Part 1 of 4: Preparing the fabric

  1. 1 Choose or make a pattern yourself. Beginners are advised to look for a corset pattern on the Internet or in a fashion magazine, and not try to calculate and draw it yourself. A good pattern will be designed for several sizes at once (including yours), and the result should completely satisfy you.
    • Remember, beginners are better off using simpler patterns rather than complex ones. Sewing corsets using complex patterns is quite difficult, so you shouldn't unnecessarily bother yourself for the first time or two.
    • You can use both free and paid patterns, but usually the latter are of higher quality. You can definitely find a simple corset pattern that suits you, either on the Internet or in a sewing magazine.
    • Alternatively, you can independently calculate and draw a pattern, but this process is quite laborious and requires the use of graph paper.
  2. 2 Determine your size. As already mentioned, a good pattern is designed for several sequentially increasing sizes at once. In most cases, sewing patterns provide for a back gap of about two centimeters (for tightening the corset with lacing), so do not be alarmed if the pattern seems too small for your size. Determine your size by measuring your bust, waist and hips. Then cut out the details of the pattern to your size.
    • To measure your bust, put on a regular bra and measure the widest part of your bust with a tape measure.
    • To determine your waist, measure the circumference of the narrowest point in your torso (usually about 5 cm above your belly button). The corset belongs to the modeling type of lingerie. Usually, to build a corset pattern, the waist circumference is reduced by 10 cm.
    • Hip circumference is measured at the widest part of the hip (usually about 20 cm below the waist line).
  3. 3 Choose a fabric for your corset. For sewing a corset, it is best to use a special corset fabric, which is made of pure cotton, breathes well, has high strength for its weight and does not stretch well in any direction. If you do not have corset fabric, you can use thick cotton or high-quality linen.
    • When using cotton or linen, the corset will be more stretchable than when using corset fabric, so the finished product will be designed for a slightly larger size.
    • The corset can be padded for extra comfort. Take a thick cotton or a cotton-based blend on the lining and additionally cut and sew the details of the corset pattern from it.
    • When choosing threads for sewing a corset, you must first check their quality.
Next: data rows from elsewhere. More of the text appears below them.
(** [TodoExecutor::list] *)
Definition tool_list (b : N) (i : TodoInput) (st : TodoListState) :=
  match writer_snapshot b st with
  | Err e => (failed_result (mutation_error_text e), st)
  | Ok s =>
      let rows := map render_row (List.filter (λ t,
        match in_status i with
        | Some f => bool_decide (status t = f)
        | None => include_deleted i || negb (bool_decide (status t = Deleted))
        end) (tasks s)) in
      (settled (match rows with [] => lit "No tasks" | _ => join [10%N] rows end) s, st)
  end.

(** [TodoExecutor::get] *)
Definition tool_get (b : N) (i : TodoInput) (st : TodoListState) :=
  match in_id i with
  | None => (failed_result (lit "id required for get"), st)
  | Some n =>
      match writer_snapshot b st with
      | Err e => (failed_result (mutation_error_text e), st)
      | Ok s =>
          match task s n with
          | None => (failed_result (mutation_error_text (UnknownTask n)), st)
          | Some t => (settled (render_detail t (blocks s n)) s, st)
          end
      end
  end.

(** [TodoExecutor::delete] *)
Definition tool_delete (b : N) (i : TodoInput) (st : TodoListState) :=
  match in_id i with
  | None => (failed_result (lit "id required for delete"), st)
  | Some n => reply st (delete b n st) (λ t,
                lit "Deleted " ++ hash (id t) ++ lit ": " ++ subject t)
  end.

(** [TodoExecutor::clear] *)
Definition tool_clear (b : N) (st : TodoListState) :=
  reply st (clear b st) (λ dropped,
    lit "Cleared " ++ dec (N.of_nat dropped) ++ lit " "
    ++ (if Nat.eqb dropped 1 then lit "task" else lit "tasks")).

(** [TodoExecutor::dispatch] *)
Definition dispatch (b : N) (i : TodoInput) (st : TodoListState)
    : ToolExecutionResult * TodoListState :=
  match action i with
  | ACreate => tool_create b i st
  | AUpdate => tool_update b i st
  | AList => tool_list b i st
  | AGet => tool_get b i st
  | ADelete => tool_delete b i st
  | AClear => tool_clear b st
  end.

(** [TodoInput::parse] *)
Definition parse (arguments : json) : result str TodoInput :=
  input ← map_err (λ e, lit "invalid " ++ NAME ++ lit " arguments: " ++ e) (decode arguments);
  _ ← input_validate input;
  Ok input.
You should be fine with a general-purpose thread, but before using it, unwind a short length of thread from the spool and try to break it with your hands. If it does not break even with great effort, then it can be used. Do not use threads that break easily in your work, since in the finished product they will carry a heavy load, and the corset itself must be strong.
  4. 4 Prepare your fabric. Wash and dry the fabric before use. Iron the fabric just before cutting to remove any wrinkles or wrinkles.
    • Check the shared thread. If you look closely at the interweaving of the threads in the fabric, you will notice the weft threads and the warp threads perpendicular to them. The warp threads are also called lobar (and have poor stretch), and the weft threads are transverse (and have a little more stretch).The corset is cut along the lobar (so it stretches less horizontally), so pull the fabric vertically and horizontally to see exactly in which direction it is more stretchable. Usually, the share thread runs along the edge of the fabric in the roll, and the weft thread is located along the width of the fabric.
  5. 5 Pin the pattern to the fabric. Lay the details of the corset on the fabric vertically in the direction of the greatest extensibility of the fabric (along the weft thread). You need to avoid unnecessary stretch of the fabric along the waistline of the finished product. Pin the pattern to the fabric.
    • Also, the pattern can be fixed to the fabric using some kind of weight (stones or other heavy objects). When using this method, it is recommended to transfer the contours of the pattern with chalk to the fabric itself and only then cut out the details. Sometimes this method is even preferable, as it excludes accidental displacement of the fabric during cutting.
  6. 6 Cut out the details. Cut out the details of the corset strictly in accordance with the instructions for the pattern you are using. Be careful with allowances. If the details do not turn out the same as provided by the pattern, the finished corset may not fit you in size.
    • Depending on the specific type of pattern, some details may require duplication. In some patterns, two-layer details of the center of the back can be used, single-layer details of the center of the front and details cut out along the fold of the fabric and do not provide for a seam allowance in the center of the back. Follow the instructions that came with the pattern to make sure the correct number of corset pieces are cut out.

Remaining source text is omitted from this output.